About this exercise — Would you transcribe the line containing "(** [random.randint(a, b)]" and every line after it, through the end of the records below, exactly and with nothing else?

**** Data in this exercise ****

(** * Exploding Kittens: game engine, determinizer and playouts

    A shallow embedding of [cards.py], [game.py] and the determinizer, the
    playout functions and the search-tree node of [mcts_agent.py], followed
    by the properties of the engine that the specification states.

    Conventions of the embedding:
    - Python [int] is [Z]; Python lists are [list], with the top of the
      deck at the END of the list, as in the source ([deck.pop()] draws);
    - indexing [l[i]] follows Python (negative indices count from the
      end, out of range raises [IndexError]);
    - the mutable [Game] object is passed explicitly; a player object held
      in a local variable is addressed by its position in [players], so
      two names for one object stay one object;
    - exceptions and non-termination are results of the [outcome] type;
    - Python's [random] module (external to the repository) is a stream of
      raw draws; every theorem quantifies over all streams;
    - Python [float] is the binary64 [float] of the standard library with
      its IEEE-754 operations; [math.log] (a function of the C library) is
      a parameter of the definitions that call it. *)

From Stdlib Require Import ZArith Lia String Floats.
From stdpp Require Import base option list.

(** ** Results of a call: a value, a Python exception, or no return *)

Inductive exn : Set :=
  | IndexError | TypeError | ValueError | ZeroDivisionError | AttributeError
  | OverflowError.

Inductive outcome (A : Type) : Type :=
  | Ok (a : A)
  | Raise (e : exn)
  | Diverge.
Arguments Ok {A} a.
Arguments Raise {A} e.
Arguments Diverge {A}.

#[global] Instance outcome_ret : MRet outcome := λ A a, Ok a.
#[global] Instance outcome_bind : MBind outcome :=
  λ A B f m, match m with Ok a => f a | Raise e => Raise e | Diverge => Diverge end.

(** ** Python list primitives *)

Module Py.

(** Position denoted by the Python index [i] in a list of [len] items. *)
Definition norm_index (len : nat) (i : Z) : option nat :=
  if bool_decide (0 ≤ i < Z.of_nat len)%Z then Some (Z.to_nat i)
  else if bool_decide (- Z.of_nat len ≤ i < 0)%Z then Some (Z.to_nat (i + Z.of_nat len))
  else None.

(** Position of [l[i]], or [IndexError]. *)
Definition locate {A} (l : list A) (i : Z) : outcome nat :=
  match norm_index (length l) i with
  | Some n => Ok n
  | None => Raise IndexError
  end.

(** [l[i]] *)
Definition get {A} (l : list A) (i : Z) : outcome A :=
  match norm_index (length l) i with
  | Some n => match l !! n with Some x => Ok x | None => Raise IndexError end
  | None => Raise IndexError
  end.

(** [l.pop()] : the last item and the shortened list. *)
Definition pop {A} (l : list A) : outcome (A * list A) :=
  match last l with
  | Some x => Ok (x, take (length l - 1) l)
  | None => Raise IndexError
  end.

(** [l.pop(i)] *)
Definition pop_at {A} (l : list A) (i : Z) : outcome (A * list A) :=
  match norm_index (length l) i with
  | Some n => match l !! n with Some x => Ok (x, delete n l) | None => Raise IndexError end
  | None => Raise IndexError
  end.

(** [l.insert(i, x)] : the index is clamped, never an error. *)
Definition insert {A} (l : list A) (i : Z) (x : A) : list A :=
  let len := Z.of_nat (length l) in
  let i1 := if bool_decide (i < 0)%Z then (i + len)%Z else i in
  let i2 := if bool_decide (i1 < 0)%Z then 0%Z else i1 in
  let n := Z.to_nat (if bool_decide (len < i2)%Z then len else i2) in
  take n l ++ x :: drop n l.

(** [l[-n:]] and [l[:-n]] for a positive literal [n]. *)
Definition last_n {A} (n : nat) (l : list A) : list A := drop (length l - n) l.
Definition but_last_n {A} (n : nat) (l : list A) : list A := take (length l - n) l.

End Py.

(** ** The random generator *)

Record Rng : Type := mkRng { src : nat → nat; cursor : nat }.

Definition next_raw (r : Rng) : nat * Rng :=
  (src r (cursor r), mkRng (src r) (S (cursor r))).

(** [random._randbelow(n)] for [n > 0]. *)
Definition randbelow (n : nat) (r : Rng) : nat * Rng :=
  let '(x, r') := next_raw r in (x mod n, r').

(** [random.randint(a, b)] : uniform in [a..b], [ValueError] on an empty range. *)
Definition randint (a b : Z) (r : Rng) : outcome (Z * Rng) :=
  if bool_decide (a ≤ b)%Z then
    let '(x, r') := randbelow (Z.to_nat (b - a + 1)) r in Ok ((a + Z.of_nat x)%Z, r')
  else Raise ValueError.

(** [random.choice(seq)] *)
Definition choice {A} (l : list A) (r : Rng) : outcome (A * Rng) :=
  match l with
  | [] => Raise IndexError
  | _ => let '(x, r') := randbelow (length l) r in
         match l !! x with Some a => Ok (a, r') | None => Raise IndexError end
  end.

(** [random.random() < p] : one draw decides the comparison; the threshold
    only fixes how likely each answer is, and all answers are covered by
    quantifying over the stream. *)
Definition random_lt (r : Rng) : bool * Rng :=
  let '(x, r') := next_raw r in (Nat.even x, r').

****

Exercise response —
(** [random.randint(a, b)] : uniform in [a..b], [ValueError] on an empty range. *)
Definition randint (a b : Z) (r : Rng) : outcome (Z * Rng) :=
  if bool_decide (a ≤ b)%Z then
    let '(x, r') := randbelow (Z.to_nat (b - a + 1)) r in Ok ((a + Z.of_nat x)%Z, r')
  else Raise ValueError.

(** [random.choice(seq)] *)
Definition choice {A} (l : list A) (r : Rng) : outcome (A * Rng) :=
  match l with
  | [] => Raise IndexError
  | _ => let '(x, r') := randbelow (length l) r in
         match l !! x with Some a => Ok (a, r') | None => Raise IndexError end
  end.

(** [random.random() < p] : one draw decides the comparison; the threshold
    only fixes how likely each answer is, and all answers are covered by
    quantifying over the stream. *)
Definition random_lt (r : Rng) : bool * Rng :=
  let '(x, r') := next_raw r in (Nat.even x, r').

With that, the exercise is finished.